The genetic control of patterning of trichomes and roots hairs shares similar control mechanisms. Both processes involve a core of related transcription factors that control the initiation and development of the epidermal outgrowth. Activation of genes that encode specific protein transcription factors (named GLABRA1 (GL1), GLABRA3 (GL3) and TRANSPARENT TESTA GLABRA1 (TTG1)) are the major regulators of cell fate to produce trichomes or root hairs. When these genes are activated in a leaf epidermal cell, the formation of a trichrome is initiated within that cell. GL1, GL3. and TTG1 also activate negative regulators, which serve to inhibit trichrome formation in neighboring cells. This system controls the spacing of trichomes on the leaf surface. Once trichome are developed they may divide or branch. In contrast, root hairs only rarely branch. During the formation of trichomes and root hairs, many enzymes are regulated. For example, just prior to the root hair development, there is a point of elevated phosphorylase activity.

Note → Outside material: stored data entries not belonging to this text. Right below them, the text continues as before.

(** X19. [ScheduleInternal] ends. With every slot of the transaction out
    of the queues, and [M] a bound of the ids that the shards have
    committed or hold at the tail of their queues, it returns after at most
    [M + 2 - op_seq] rounds (one round if [op_seq] is above [M]) with an id
    between [op_seq] and [max op_seq (M + 1)]; the counter is left just
    behind that id. Every shard that the transaction touches then holds it
    in its queue under that id, at the position kept in the slot of the
    shard; the rounds that failed before have left no entry behind, and a
    shard that the transaction does not touch is as it was. *)
Theorem ScheduleInternal_ends fuel op_seq t shards M :
  shard_data_ t <> [] ->
  (IsGlobal t = true \/ unique_shard_cnt_ t <> 1 ->
   length shards <= length (shard_data_ t)) ->
  (forall j sh, shards !! j = Some sh -> shard_id sh = j) ->
  Forall (fun sd => pq_pos sd = kEnd) (shard_data_ t) ->
  Forall (fun sh => queue_positions_ok (txq sh)) shards ->
  Forall (fun sh => (committed_txid sh <= M)%Z /\ (txq_TailScore (txq sh) <= M)%Z)
    shards ->
  (IsGlobal t = false ->
   active_count false (unique_shard_cnt_ t) t (length shards) = unique_shard_cnt_ t) ->
  (0 <= op_seq)%Z -> (Z.max op_seq (M + 1) + 1 < 2 ^ 64)%Z ->
  (M + 1 - op_seq < Z.of_nat fuel)%Z -> fuel <> 0 ->
  exists op_seq' t' shards' res,
    ScheduleInternal L C fuel op_seq t shards = Some (op_seq', t', shards', res) /\
    (op_seq <= txid_ t' <= Z.max op_seq (M + 1))%Z /\
    op_seq' = (txid_ t' + 1)%Z /\ length shards' = length shards /\
    forall j sh, shards !! j = Some sh ->
      (is_active (IsGlobal t) (unique_shard_cnt_ t) t j = Some false ->
       shards' !! j = Some sh) /\
      (is_active (IsGlobal t) (unique_shard_cnt_ t) t j = Some true ->
       exists sh' sd',
         shards' !! j = Some sh' /\ shard_data_ t' !! SidToId t j = Some sd' /\
         pq_pos sd' = txq_fresh_pos (txq sh) /\
         txq sh' = (txq_Insert (txid_ t') (this t) (txq sh)).2 /\
         committed_txid sh' = committed_txid sh).
Proof.
  intros Hne Hslots Hids Hend Hqs HM Hact Hop Hmax Hfuel Hf0.
  destruct (ScheduleInternal_calls_loop fuel op_seq t shards M Hne Hslots Hids Hend
              Hqs HM Hact Hop Hmax Hfuel Hf0)
    as (op_seq' & t1 & shards' & res & Hloop & Hid & Hnext & Hl' & Hrest).
  unfold ScheduleInternal.
  destruct (IsGlobal t) eqn:Hg; simpl in Hloop |- *; rewrite Hloop;
    cbn [mbind option_bind]; do 4 eexists; (split; [reflexivity|]).
  all: assert (Htx : txid_ (if IsOOO C t1
                            then with_shard_data
                                   ((fun sd => set_local_mask
                                       (Bits.set (local_mask sd) (OUT_OF_ORDER L)) sd)
                                      <$> shard_data_ t1) t1
                            else t1) = txid_ t1)
      by (destruct (IsOOO C t1); reflexivity).
  all: rewrite Htx; split; [exact Hid|]; split; [exact Hnext|]; split; [exact Hl'|].
  all: intros j sh Hj; destruct (Hrest j sh Hj) as [Pidle Pact].
  all: split; [exact Pidle|]; intros Ha.
  all: destruct (Pact Ha) as (sh' & sd' & P1 & P2 & P3 & P4 & P5).
  all: destruct (IsOOO C t1).
  all: try (exists sh', sd'; auto; fail).
  all: exists sh', (set_local_mask (Bits.set (local_mask sd') (OUT_OF_ORDER L)) sd').
  all: split; [exact P1|]; split;
    [simpl; rewrite list_lookup_fmap, P2; reflexivity|auto].
Qed.

End SchedulerTermination.
(** * From the packer to the scheduler *)

Section PackThenSchedule.

Variable Shard : string -> nat -> ShardId.
Variable DetermineKeys : CommandId -> list string -> KeyIndex.

Lemma pack_shards_slots inc si : forall i st st',
  pack_shards inc i si st = Some st' ->
  length (ps_shard_data st') = length (ps_shard_data st) /\
  (Forall (fun sd => pq_pos sd = kEnd) (ps_shard_data st) ->
   Forall (fun sd => pq_pos sd = kEnd) (ps_shard_data st')).
Proof.
  induction si as [|sc rest IH]; intros i st st' H; simpl in H.
  - injection H as <-. auto.
  - destruct (negb _); [discriminate|].
    destruct (ps_shard_data st !! i) as [sd|] eqn:Hsd; simpl in H; [|discriminate].
    assert (Hins : forall sd2, pq_pos sd2 = pq_pos sd ->
              Forall (fun sd => pq_pos sd = kEnd) (ps_shard_data st) ->
              Forall (fun sd => pq_pos sd = kEnd) (<[i := sd2]> (ps_shard_data st))).
    { intros sd2 Hp HF. apply Forall_insert; [exact HF|].
      rewrite Hp. apply (proj1 (Forall_lookup _ _) HF i sd Hsd). }
    destruct (_ =? 0)%Z.
    + apply IH in H. simpl in H. rewrite length_insert in H.
      destruct H as [Hl HF]. split; [exact Hl|]. intros H0. apply HF, Hins; [|exact H0].
      destruct inc; reflexivity.
    + destruct (copy_args _ _ _ _ _ _) as [[[p a] r]|]; simpl in H; [|discriminate].
      apply IH in H. simpl in H. rewrite length_insert in H.
      destruct H as [Hl HF]. split; [exact Hl|]. intros H0. apply HF, Hins; [|exact H0].
      destruct inc; reflexivity.
Qed.

Lemma InitByArgs_cid n index args t t' :
  InitByArgs Shard DetermineKeys n index args t = Some t' -> cid_ t' = cid_ t.
Proof.
  unfold InitByArgs. cbv zeta. intros H.
  repeat match type of H with
         | (if ?b then _ else _) = _ => destruct b
         | (?r ≫= _) = _ => destruct r; simpl in H
         | None = Some _ => discriminate H
         end.
  all: try (injection H as <-; reflexivity).
Qed.

(** What [InitByArgs] hands to the scheduler. *)
Lemma InitByArgs_ready n index args t0 t :
  InitByArgs Shard DetermineKeys n index args t0 = Some t ->
  0 < n -> unique_shard_cnt_ t0 = 0 ->
  Forall (fun sd => pq_pos sd = kEnd) (shard_data_ t0) ->
  (IsGlobal t0 = false ->
   start (DetermineKeys (cid_ t0) args) <> length args /\
   0 < start (DetermineKeys (cid_ t0) args) /\
   forall k, Shard k n < n) ->
  IsGlobal t = IsGlobal t0 /\ shard_data_ t <> [] /\
  (IsGlobal t = true \/ unique_shard_cnt_ t <> 1 -> length (shard_data_ t) = n) /\
  Forall (fun sd => pq_pos sd = kEnd) (shard_data_ t) /\
  (IsGlobal t = false ->
   active_count false (unique_shard_cnt_ t) t n = unique_shard_cnt_ t).
Proof.
  intros H Hn Hc0 Hend Hng.
  pose proof (InitByArgs_cid _ _ _ _ _ H) as Hcid.
  assert (HG : IsGlobal t = IsGlobal t0) by (unfold IsGlobal; rewrite Hcid; reflexivity).
  split; [exact HG|].
  assert (Hres : forall k, Forall (fun sd => pq_pos sd = kEnd)
                             (resize k PerShardData_default (shard_data_ t0)))
    by (intros k; apply Forall_resize; [reflexivity|exact Hend]).
  assert (Hnil : forall k (l : list PerShardData), 0 < k -> length l = k -> l <> [])
    by (intros k l Hk Hl E; rewrite E in Hl; simpl in Hl; lia).
  destruct (IsGlobal t0) eqn:Hg.
  - clear Hng. unfold InitByArgs in H.
    change (IsGlobal (with_db_index index t0)) with (IsGlobal t0) in H.
    rewrite Hg in H. injection H as <-. simpl.
    split; [apply (Hnil n); [exact Hn|apply length_resize]|].
    split; [intros _; apply length_resize|].
    split; [apply Hres|]. intros Habs. rewrite HG in Habs. discriminate.
  - destruct (Hng eq_refl) as (Hstart & Hpos & Hrange). clear Hng.
    set (ki := DetermineKeys (cid_ t0) args) in *.
    assert (Hcase : (is_multi t0 = true \/ start ki + step ki < end_ ki)
                    \/ (is_multi t0 = false /\ end_ ki <= start ki + step ki)).
    { destruct (is_multi t0); [left; left; reflexivity|].
      destruct (le_lt_dec (end_ ki) (start ki + step ki)); [right|left; right]; auto. }
    destruct Hcase as [Hpath|[Hm Hle]].
    + destruct (InitByArgs_packed Shard DetermineKeys _ _ _ _ _ H Hg Hstart Hpath)
        as (rec & mode & inc & lk0 & rs & ps & _ & _ & Hp & _ & _ & _ & Hc & Hid & _
            & Hne1 & Heq1).
      destruct (pack_shards_slots _ _ _ _ _ Hp) as [Hlen HF].
      simpl in Hlen, HF. rewrite length_resize in Hlen. specialize (HF (Hres n)).
      rewrite <- Hc in Hne1, Heq1.
      assert (Hsent : forall sd, pq_pos sd = kEnd -> pq_pos (set_sentinel sd) = kEnd)
        by (intros sd Hsd; exact Hsd).
      split; [|split; [|split]].
      * destruct (Nat.eq_dec (unique_shard_cnt_ t) 1) as [E|E].
        -- rewrite (Heq1 E). destruct (is_multi t0).
           ++ destruct (ps_shard_data ps !! unique_shard_id_ t) eqn:Hl;
                rewrite <- ?Hid, ?Hl; apply (Hnil n); try assumption.
              rewrite length_insert. exact Hlen.
           ++ destruct (resize 1 PerShardData_default (ps_shard_data ps)) eqn:Hrz;
                [|discriminate].
              apply (f_equal length) in Hrz. rewrite length_resize in Hrz. discriminate.
        -- rewrite (Hne1 E). apply (Hnil n); assumption.
      * intros [Habs|E]; [rewrite HG in Habs; discriminate|].
        rewrite (Hne1 E). exact Hlen.
      * destruct (Nat.eq_dec (unique_shard_cnt_ t) 1) as [E|E].
        -- rewrite (Heq1 E). destruct (is_multi t0).
           ++ rewrite <- Hid.
              destruct (ps_shard_data ps !! unique_shard_id_ t) as [sd|] eqn:Hl;
                [|exact HF].
              apply Forall_insert; [exact HF|]. apply Hsent.
              apply (proj1 (Forall_lookup _ _) HF _ _ Hl).
           ++ assert (H1 : Forall (fun sd => pq_pos sd = kEnd)
                             (resize 1 PerShardData_default (ps_shard_data ps)))
                by (apply Forall_resize; [reflexivity|exact HF]).
              destruct (resize 1 PerShardData_default (ps_shard_data ps)) as [|sd l];
                [constructor|].
              inversion H1; subst. constructor; [apply Hsent|]; assumption.
        -- rewrite (Hne1 E). exact HF.
      * intros _.
        apply (InitByArgs_active_count Shard DetermineKeys n index args t0 t H Hg
                 Hstart Hpos Hpath Hc0).
    + unfold InitByArgs in H.
      change (IsGlobal (with_db_index index t0)) with (IsGlobal t0) in H.
      change (cid_ (with_db_index index t0)) with (cid_ t0) in H.
      change (is_multi (with_db_index index t0)) with (is_multi t0) in H.
      change (shard_data_ (with_db_index index t0)) with (shard_data_ t0) in H.
      fold ki in H. rewrite Hg, Hm in H.
      destruct (negb (1 <? length args)); [discriminate|].
      destruct (Nat.eqb_spec (start ki) (length args)) as [|_]; [contradiction|].
      rewrite (proj2 (Nat.leb_le _ _) Hle) in H. cbn [negb andb] in H. cbv zeta in H.
      destruct (negb _); [discriminate|].
      match type of H with (?r ≫= _) = _ => destruct r as [key|]; simpl in H end;
        [|discriminate].
      injection H as <-. simpl.
      split; [apply (Hnil 1); [lia|apply length_resize]|].
      split; [intros [Habs|E]; [|contradiction]|].
      { unfold IsGlobal in *. simpl in Habs. congruence. }
      split; [apply Hres|]. intros _.
      unfold active_count. apply (length_filter_seq_one (Shard key n)); [|apply Hrange].
      intros i. unfold is_active. simpl. split.
      * intros E. injection E as E. apply Nat.eqb_eq in E. exact E.
      * intros ->. rewrite Nat.eqb_refl. reflexivity.
Qed.

Context (L : LocalStateBits) (C : CoordinatorStateBits).
Hypothesis HL : local_state_ok L = true.
Hypothesis HC : coordinator_state_ok C = true.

Many of what scientists know about trichome development comes from the model organism Arabidopsis thaliana, because their trichomes are simple, unicellular, and non-glandular. The development pathway is regulated by three transcription factors: R2R3 MYB, basic helix-loop-helix, and WD40 repeat. The three groups of TFs form a trimer complex (MBW) and activate the expression of products downstream, which activates trichome formation. However, just MYBs alone act as an inhibitor by forming a negative complex.

=== Phytohormones ===
Plant phytohormones have an effect on the growth and response of plants to environmental stimuli. Some of these phytohormones are involved in trichome formation, which include gibberellic acid (GA), cytokinins (CK), and jasmonic acids (JA). GA stimulates growth of trichomes by stimulating GLABROUS1 (GL1); however, both SPINDLY and DELLA proteins repress the effects of GA, so less of these proteins create more trichomes.

Some other phytohormones that promote growth of trichomes include brassinosteroids, ethylene, and salicylic acid. This was understood by conducting experiments with mutants that have little to no amounts of each of these substances. In every case, there was less trichome formation on both plant surfaces, as well as incorrect formation of the trichomes present.

==Significance for taxonomy==
The type, presence and absence and location of trichomes are important diagnostic characters in plant identification and plant taxonomy. In forensic examination, plants such as Cannabis sativa can be identified by microscopic examination of the trichomes. Although trichomes are rarely found preserved in fossils, trichome bases are regularly found and, in some cases, their cellular structure is important for identification.

=== Arabidopsis thaliana trichome classification ===
Arabidopsis thaliana trichomes are classified as being aerial, epidermal, unicellular, tubular structures.

== Significance for plant molecular biology ==
In the model plant Arabidopsis thaliana, trichome formation is initiated by the GLABROUS1 protein. Knockouts of the corresponding gene lead to glabrous plants. This phenotype has already been used in genome editing experiments and might be of interest as visual marker for plant research to improve gene editing methods such as CRISPR/Cas9. Trichomes also serve as models for cell differentiation as well as pattern formation in plants.

==Uses==
Bean leaves have been used historically to trap bedbugs in houses in Eastern Europe. The trichomes on the bean leaves capture the insects by impaling their feet (tarsi). The leaves would then be destroyed.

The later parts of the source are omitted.